Et, pour commencer, quelques mots sur ce pouvoir pastoral.
On a souvent dit que le christianisme avait donné naissance à un code d'éthique fondamentalement différent de celui du monde antique. Mais on insiste en général moins sur le fait que le christianisme a proposé et étendu à tout le monde antique des nouvelles relations de pouvoir.
Le christianisme est la seule religion à s'être organisée en Église. Et en tant qu'Église le christianisme postule en théorie que certains individus sont aptes, de par leur qualité religieuse, à en servir d'autres, non pas en tant que princes, magistrats, prophètes, devins, bienfaiteurs ou éducateurs, mais en tant que pasteurs. Ce mot, toutefois, désigne une forme de pouvoir bien particulière.
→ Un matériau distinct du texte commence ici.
Lemma up_cached_running acc kp rp d w :
  artifacts_at kp rp w -> vm_runs w -> overlay w = Some d ->
  exists e w', _up_cached st cfg index dir acc w = (Err e, w') /\ during no_checkpoint w'.
Proof.
  intros [Hk Hr] Hrun Ho. unfold _up_cached.
  rewrite (M_bind_ok _ _ _ _ _ Hk), (M_bind_ok _ _ _ _ _ Hr).
  apply artifact_exists in Hk as [_ [fk Hfk]]. apply artifact_exists in Hr as [_ [fr Hfr]].
  set (w1 := set_monitor false w).
  rewrite (M_bind_ok (modify (set_monitor false)) _ w tt w1) by done.
  destruct (prune_during acc kp rp fk fr d w1 Hfk Hfr) as (w2 & Hp & Hw2); [done|].
  rewrite (M_bind_ok _ _ _ _ _ Hp).
  rewrite (M_bind_ok (gets overlay) _ w2 (overlay w2) w2) by done.
  destruct Hw2 as [Hw2|[Hw2 Hl]]; pose proof Hw2 as (_ & _ & <-).
  - assert (during (fun o => o = None) w2) as Hn by (by destruct Hw2 as (? & ? & ?)).
    pose proof (fresh_during acc kp rp w2 Hn) as Hf.
    destruct (fresh_overlay cfg acc kp rp w2) as [[[]|e] w3] eqn:He.
    2:{ rewrite (M_bind_err _ _ _ _ _ He). eauto. }
    rewrite (M_bind_ok _ _ _ _ _ He).
    pose proof (boot_during acc kp rp no_checkpoint ltac:(intros ? H ?; by apply H) w3 Hf) as Hb.
    destruct (boot_overlay _ _ _ _ _ _ _ w3) as [[?|e] w4] eqn:Hbo; [done|].
    rewrite (M_bind_err _ _ _ _ _ Hbo). eauto.
  - rewrite (M_bind_ok (mret tt) _ w2 tt w2) by done.
    assert (forall d', Some d = Some d' -> listing d' = false -> d_snaps d' = []) as HX.
    { intros ? [= <-]. congruence. }
    pose proof (boot_during acc kp rp (eq (Some d)) HX w2 Hw2) as Hb.
    destruct (boot_overlay _ _ _ _ _ _ _ w2) as [[?|e] w4] eqn:Hbo; [done|].
    rewrite (M_bind_err _ _ _ _ _ Hbo). eauto.
Qed.
End second_up.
1) C'est une forme de pouvoir dont l'objectif final est d'assurer le salut des individus dans l'autre monde.
2) Le pouvoir pastoral n'est pas simplement une forme de pouvoir qui ordonne; il doit aussi être prêt à se sacrifier pour la vie et le salut du troupeau. En cela, il se distingue donc du pouvoir souverain qui exige un sacrifice de la part de ses sujets afin de sauver le trône.
3) C'est une forme de pouvoir qui ne se soucie pas seulement de l'ensemble de la communauté, mais de chaque individu particulier, pendant toute sa vie.
4) Enfin, cette forme de pouvoir ne peut s'exercer sans connaître ce qui se passe dans la tête des gens, sans explorer leurs âmes, sans les forcer à révéler leurs secrets les plus intimes. Elle implique une connaissance de la conscience et une aptitude à la diriger.